From PD to Professional/Personal Learning
We have talked about the need to change our classrooms from teacher-centered to student-centered a lot over the last year on this blog. Making the shift to a constructivist classroom takes a great deal of work. If we want to shift to this culture at our schools, we need to consider how we deliver professional development. And in fact we need to change what we call it. As we discussed when transforming our classrooms, words matter. By changing the vocabulary from classroom to studio our minds immediately conjure up new possibilities. We would like to make that change in teacher training as well. What if we shifted from professional development to professional/personal learning?
When one hears “professional development” you think about sitting in a training where more often than not you are thinking about other things rather than engaging in the sit and get presentation. It’s not that we don’t have professional development opportunities, in fact 90% of teachers report attending professional development. Unfortunately most of those teachers found it totally useless (Darling-Hammond et al, 2009). Even if you are engaged in learning about what is being delivered there is little or no time to actually implement the ideas. And if you do have time to implement it you invariably aren’t going to be wildly successful the first time. As Bradley Ermeling found in his study most teacher’s first attempts in implementation, even with training, are unsuccessful and messy (Ermeling, 2009).
My friend Patrick Reid posted a great graphic on Twitter the other day about the effectiveness of professional learning. (Reid, 2017)
Effective Professional Learning by Patrick N. Reid is licensed under a Creative Commons Attribution-ShareAlike 4.0 International License.
As Patrick notes we need to take the lead of the Mirage report and redefine, reevaluate and reinvent how we train teachers. We need to utilize the five principles of effective professional learning to make this change. We need to shift away from our current system of one-size fits all workshops to a more personal professional growth model.
That’s why over the next month I will be working on a new way to develop educators.
Here is an intro video to show you where I am headed:
Personalized Learning Draft 1 on Biteable.
Behind the Scenes
I started with the principles from Nancy Duarte’s video on Storytelling.
I wanted to lay the foundation for the transformation story she talks about. I start with facts about why we experience trouble in our current professional development opportunities with some research. Then I talk about how our classrooms understand differentiation but our professional learning often doesn’t follow these best practices. Then I tease the audience with a proposed solution….Professional Growth Plans. I wanted to keep this general and make the audience curious so I didn’t use a voice-over to explain too much. I envision this as an intro to a face-to-face meeting where we will lay out the plan in more detail. I can also see it going out the week before in an email so people will start wondering about what Personal Growth Plans are so they come to the meeting intrigued.

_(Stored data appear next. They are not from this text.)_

Lemma iterate_mono step k k' fuel fuel' prev s :
  monotone step ->
  (forall prev' s', k prev' s' = true -> k' prev' s' = true) ->
  fuel <= fuel' ->
  iterate step k fuel prev s = true -> iterate step k' fuel' prev s = true.
Proof.
  intros Hstep Hk. revert fuel' prev s.
  induction fuel as [|fuel IH]; intros fuel' prev s Hle; simpl.
  - rewrite orb_false_r. intros Hhere%Hk.
    destruct fuel'; simpl; by rewrite Hhere.
  - intros [Hhere%Hk|Hmore]%orb_true_iff.
    { destruct fuel'; simpl; by rewrite Hhere. }
    destruct fuel' as [|fuel']; [lia|]. simpl.
    apply orb_true_iff. right. revert Hmore. apply Hstep.
    intros prev' s'. destruct (Nat.ltb _ _); [|done].
    apply IH. lia.
Qed.

Lemma run_mono r : monotone (run r).
Proof.
  induction r as [c| | | | |r1 IH1 r2 IH2|r1 IH1 r2 IH2|r1 IH1|r1 IH1];
    intros prev s k k' Hk; simpl.
  - destruct s as [|a s]; [done|]. destruct (Ascii.eqb a c); auto.
  - destruct s as [|a s]; [done|]. destruct (isSpace a); auto.
  - destruct s as [|a s]; [done|]. destruct (Ascii.eqb a lf); auto.
  - destruct prev as [a|]; [destruct (Ascii.eqb a lf)|]; auto.
  - destruct s as [|a s]; [|destruct (Ascii.eqb a lf)]; auto.
  - apply IH1. intros prev' s'. by apply IH2.
  - rewrite !orb_true_iff. intros [?|?]; [left|right]; eauto.
  - by apply iterate_mono.
  - rewrite !orb_true_iff. intros [?|?]; [left|right]; eauto.
Qed.

(** What [run] accepts is matched. *)
Lemma run_sound r prev s k :
  run r prev s k = true ->
  exists prev' s', Matches r prev s prev' s' /\ k prev' s' = true.
Proof.
  revert prev s k.
  induction r as [c| | | | |r1 IH1 r2 IH2|r1 IH1 r2 IH2|r1 IH1|r1 IH1];
    intros prev s k; simpl.
  - destruct s as [|a s]; [done|]. destruct (Ascii.eqb_spec a c) as [->|]; [|done].
    eauto using Matches.
  - destruct s as [|a s]; [done|]. destruct (isSpace a) eqn:Ha; [|done].
    eauto using Matches.
  - destruct s as [|a s]; [done|]. destruct (Ascii.eqb_spec a lf); [done|].
    eauto using Matches.
  - destruct prev as [a|]; [destruct (Ascii.eqb_spec a lf) as [->|]|];
      [|done|]; eauto using Matches.
  - destruct s as [|a s]; [|destruct (Ascii.eqb_spec a lf) as [->|]];
      [| |done]; eauto using Matches.
  - intros (prev1 & s1 & H1 & (prev2 & s2 & H2 & Hk)%IH2)%IH1.
    eauto using Matches.
  - intros [(prev' & s' & H1 & Hk)%IH1|(prev' & s' & H2 & Hk)%IH2]%orb_true_iff;
      eauto using Matches.
  - generalize (len s) as fuel. intros fuel. revert prev s.
    induction fuel as [|fuel IH]; intros prev s; simpl.
    + rewrite orb_false_r. eauto using Matches.
    + intros [Hk|(prev1 & s1 & H1 & Hmore)%IH1]%orb_true_iff;
        [eauto using Matches|].
      destruct (Nat.ltb _ _); [|done].
      apply IH in Hmore as (prev2 & s2 & H2 & Hk). eauto using Matches.
  - intros [(prev' & s' & H1 & Hk)%IH1|Hk]%orb_true_iff; eauto using Matches.
Qed.

(** What is matched, [run] accepts. *)
Lemma run_complete r prev s prev' s' k :
  Matches r prev s prev' s' -> k prev' s' = true -> run r prev s k = true.
Proof.
  intros Hm. revert k.
  induction Hm as
    [c prev s|a prev s Ha|a prev s Ha|s|s|prev|prev s
    |r1 r2 prev s prev1 s1 prev2 s2 _ IH1 _ IH2
    |r1 r2 prev s prev' s' _ IH|r1 r2 prev s prev' s' _ IH
    |r prev s prev' s' _ IH|r prev s|r prev s
    |r prev s prev1 s1 prev2 s2 H1 IH1 H2 IH2]; intros k Hk; simpl.
  - by rewrite Ascii.eqb_refl.
  - by rewrite Ha.
  - by destruct (Ascii.eqb_spec a lf).
  - done.
  - done.
  - done.
  - done.
  - apply IH1. by apply IH2.
  - by rewrite IH.
  - rewrite (IH k Hk). apply orb_true_r.
  - by rewrite IH.
  - rewrite Hk. apply orb_true_r.
  - destruct (len s); simpl; by rewrite Hk.
  - destruct (ahead_length _ _ _ _ (Matches_ahead _ _ _ _ _ H1)) as [Hle Heq].
    destruct (decide (len s1 = len s)) as [Hsame|Hless].
    { destruct (Heq Hsame) as [-> ->]. by apply IH2. }
    destruct (len s) as [|fuel] eqn:Hlen; [lia|]. simpl.
    apply orb_true_iff. right. apply IH1.
    rewrite Hlen. destruct (Nat.ltb_spec (len s1) (S fuel)) as [_|]; [|lia].
    specialize (IH2 k Hk). simpl in IH2. revert IH2.
    apply iterate_mono; [apply run_mono|done|lia].
Qed.
(** Modelled from the spec: the Evaluation Job behind [AlgorithmJob], which
    the package root imports from its [algorithm_job] module; that module is
    not part of the source at hand.  The specification gives the states
    [PENDING -> RUNNING -> {DONE, FAILED, CANCELLED}], attaches a Result
    Payload on [RUNNING -> DONE] and makes terminal states immutable. *)
Inductive state : Type := PENDING | RUNNING | DONE | FAILED | CANCELLED.

Definition terminal (s : state) : bool :=
  match s with
  | DONE | FAILED | CANCELLED => true
  | PENDING | RUNNING => false
  end.

(** The arrows of the specification's state diagram. *)
Definition edge (a b : state) : bool :=
  match a, b with
  | PENDING, RUNNING => true
  | RUNNING, DONE | RUNNING, FAILED | RUNNING, CANCELLED => true
  | _, _ => false
  end.

Section Jobs.

Variables Request Payload Failure : Type.

(** A job owns one request; the payload comes with [DONE], the captured
    cause with [FAILED]. *)
Record job : Type := MkJob {
  request : Request;
  status : state;
  payload : option Payload;
  cause : option Failure
}.

(** What can happen to a job: the backend starts it, completes it with a
    payload or fails it with a cause, or the client cancels it. *)
Inductive event : Type :=
| Start
| Complete (p : Payload)
| Fail (c : Failure)
| Cancel.

Definition submit (r : Request) : job := MkJob r PENDING None None.

(** Modelled from the spec: one event on a job of [algorithm_job], along
    the arrows of the state diagram.  An event that the current state has
    no arrow for leaves the job as it is. *)
Definition step (j : job) (e : event) : job :=
  match status j, e with
  | PENDING, Start => MkJob (request j) RUNNING (payload j) (cause j)
  | RUNNING, Complete p => MkJob (request j) DONE (Some p) (cause j)
  | RUNNING, Fail c => MkJob (request j) FAILED (payload j) (Some c)
  | RUNNING, Cancel => MkJob (request j) CANCELLED (payload j) (cause j)
  | _, _ => j
  end.

Definition run (j : job) (es : list event) : job := fold_left step es j.

(** [Job.done()]: non-blocking. *)
Definition done (j : job) : bool := terminal (status j).

(** [Job.cancel()]: best effort; the flag tells whether the cancellation
    took effect before completion. *)
Definition cancel (j : job) : job * bool :=
  let j' := step j Cancel in
  (j', match status j, status j' with
       | RUNNING, CANCELLED => true
       | _, _ => false
       end).

(** The payload is present exactly in state [DONE]. *)
Definition payload_iff_done (j : job) : Prop :=
  payload j <> None <-> status j = DONE.

End Jobs.

Arguments MkJob {Request Payload Failure}.
Arguments request {Request Payload Failure}.
Arguments status {Request Payload Failure}.
Arguments payload {Request Payload Failure}.
Arguments cause {Request Payload Failure}.
Arguments Start {Payload Failure}.
Arguments Complete {Payload Failure}.
Arguments Fail {Payload Failure}.
Arguments Cancel {Payload Failure}.
Arguments submit {Request Payload Failure}.
Arguments step {Request Payload Failure}.
Arguments run {Request Payload Failure}.
Arguments done {Request Payload Failure}.
Arguments cancel {Request Payload Failure}.
Arguments payload_iff_done {Request Payload Failure}.

End Job.

(** ** The variational driver *)

Module Driver.

Local Open Scope nat_scope.
Local Open Scope list_scope.

(** Modelled from the spec: the Variational Algorithm Driver and the
    optimizer contract behind [VariationalAlgorithm], which the package root
    imports from [variational_algorithm]; neither that module nor the
    optimizers are part of the source at hand.  The specification has the
    driver intercept each objective or gradient call of the optimizer, check
    the budgets before the optimizer proceeds to its next trial point, and
    end in one of [CONVERGED], [MAX_ITER], [MAX_EVALS], [FAILED]. *)
Inductive status : Type := CONVERGED | MAX_ITER | MAX_EVALS | FAILED.

Section Run.

Variables Point Payload OptState : Type.

(** Length of a parameter vector. *)
Variable dim : Point -> nat.

(** What the optimizer asks the driver for. *)
Inductive call : Type :=
| Objective (theta : Point)
| Gradient (theta : Point)
| Batch (thetas : list Point).

(** An evaluation request: the objective at a point, or at a point with
    parameter [i] shifted up or down. *)
Inductive request : Type :=
| Value (theta : Point)
| Shifted (theta : Point) (i : nat) (up : bool).

(** The plan of a call: its evaluation jobs, in request order.  A gradient
    takes two shifted evaluations per parameter, a batch one per element. *)
Definition plan (c : call) : list request :=
  match c with
  | Objective theta => [Value theta]
  | Gradient theta =>
      flat_map (fun i => [Shifted theta i true; Shifted theta i false]) (seq 0 (dim theta))
  | Batch thetas => map Value thetas
  end.

(** The optimizer, as the driver sees it: from its state it either stops
    (converged) or makes its next call, and it is then told the payloads. *)
Inductive decision : Type :=
| Stop
| Ask (c : call).

Variable ask : OptState -> decision.
Variable tell : OptState -> call -> list Payload -> OptState.

(** The execution backend: the payload of a job, or [None] when it fails. *)
Variable backend : request -> option Payload.

(** All payloads of a fan-out, in request order; a failure in any of them
    fails the whole. *)
Fixpoint collect (rs : list (option Payload)) : option (list Payload) :=
  match rs with
  | [] => Some []
  | Some p :: rs' =>
      match collect rs' with
      | Some ps => Some (p :: ps)
      | None => None
      end
  | None :: _ => None
  end.

(** An iteration record: index, the call, and the evaluations consumed so
    far. *)
Record iteration : Type := MkIteration {
  index : nat;
  asked : call;
  consumed : nat
}.

Record result : Type := MkResult {
  outcome : status;
  submitted : list request;     (* every job submitted, in order *)
  trace : list iteration        (* last record first *)
}.

(** The evaluation budget allows [n] jobs in total ([None]: no budget). *)
Definition allows (max_evaluations : option nat) (n : nat) : bool :=
  match max_evaluations with
  | Some N => Nat.leb n N
  | None => true
  end.

(** Modelled from the spec: the driver's loop over the calls of the
    optimizer ([variational_algorithm] and the optimizers are not part of
    the source at hand), from the optimizer state [s] with [iterations]
    iterations left, the jobs submitted so far and the trace.  Each
    intercepted call is one iteration; the budgets are checked before its
    jobs are submitted, and no retry policy is configured. *)
Fixpoint run (max_evaluations : option nat) (iterations : nat) (s : OptState)
    (jobs : list request) (tr : list iteration) : result :=
  match ask s with
  | Stop => MkResult CONVERGED jobs tr
  | Ask c =>
      match iterations with
      | 0 => MkResult MAX_ITER jobs tr
      | S iterations' =>
          let jobs' := jobs ++ plan c in
          if allows max_evaluations (length jobs') then
            let tr' := MkIteration (length tr) c (length jobs') :: tr in
            match collect (map backend (plan c)) with
            | Some ps => run max_evaluations iterations' (tell s c ps) jobs' tr'
            | None => MkResult FAILED jobs' tr
            end
          else MkResult MAX_EVALS jobs tr
      end
  end.

(** A run from [INITIALIZED]: nothing submitted, empty trace. *)
Definition minimize (max_evaluations : option nat) (max_iterations : nat)
    (s0 : OptState) : result :=
  run max_evaluations max_iterations s0 [] [].

End Run.

Arguments Objective {Point}.
Arguments Gradient {Point}.
Arguments Batch {Point}.
Arguments Value {Point}.
Arguments Shifted {Point}.
Arguments Stop {Point}.
Arguments Ask {Point}.
Arguments plan {Point}.
Arguments collect {Payload}.
Arguments outcome {Point}.
Arguments submitted {Point}.
Arguments trace {Point}.
Arguments run {Point Payload OptState}.
Arguments minimize {Point Payload OptState}.

End Driver.


(** * Properties *)

(** ** Membership and duplicates, reflected *)

Lemma mem_In (x : string) (l : list string) : Text.mem x l = true <-> In x l.
Proof.
  unfold Text.mem. rewrite existsb_exists. split.
  - intros [y [Hy Heq]]. apply String.eqb_eq in Heq. now subst.
  - intro H. exists x. split; [assumption | apply String.eqb_refl].
Qed.

Lemma mem_false_not_In (x : string) (l : list string) :
  Text.mem x l = false -> ~ In x l.
Proof.
  intros Hf Hin. apply mem_In in Hin. congruence.
Qed.

Lemma nodupb_NoDup (l : list string) : Text.nodupb l = true -> NoDup l.
Proof.
  induction l as [|x l IH]; simpl; intro H.
  - constructor.
  - apply andb_prop in H. destruct H as [Hx Hl]. constructor.
    + apply mem_false_not_In. now apply negb_true_iff.
    + now apply IH.
Qed.

Lemma forallb_Forall {A : Type} (p : A -> bool) (l : list A) :
  forallb p l = true -> Forall (fun x => p x = true) l.
Proof.
  intro H. apply Forall_forall. now apply forallb_forall.
Qed.

(** ** The reader on the source *)

(** The statements of the file, with their line spans: the docstring, nine
    imports and the [__all__] assignment. *)
Lemma module_ast_spans :
  map (fun s => (Python.first_line s, Python.last_line s)) Manifest.module_ast =
  [(13, 299); (300, 300); (301, 301); (302, 302); (303, 303); (304, 316);
   (318, 325); (326, 326); (327, 327); (329, 342); (344, 384)].
Proof. vm_compute. reflexivity. Qed.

As anyone who reads this blog knows, I am always trying to learn new things so I tried a new program to make this video. One of my other friends, Rachelle Wooten, turned me onto Biteable.com. It allows you to make interactive videos simply and concisely. Initially I had some trouble making the scenes work in the correct timing I needed. I started by trying to duplicate a slide to make it longer but because of the animation in the scene that didn’t work. Then I realized even though it starts with a template, you can change each scene out. Some scenes allow the text to stay up longer so that helped me with the timing. My initial draft had all the content but they didn’t really match the visuals so I wasn’t telling a very good story. I went back and then chose scenes where the visuals match the words. For example, I chose the weightlifter to coincide with the slide about sharing our strengths. I hope I got some good visuals that make the message more memorable.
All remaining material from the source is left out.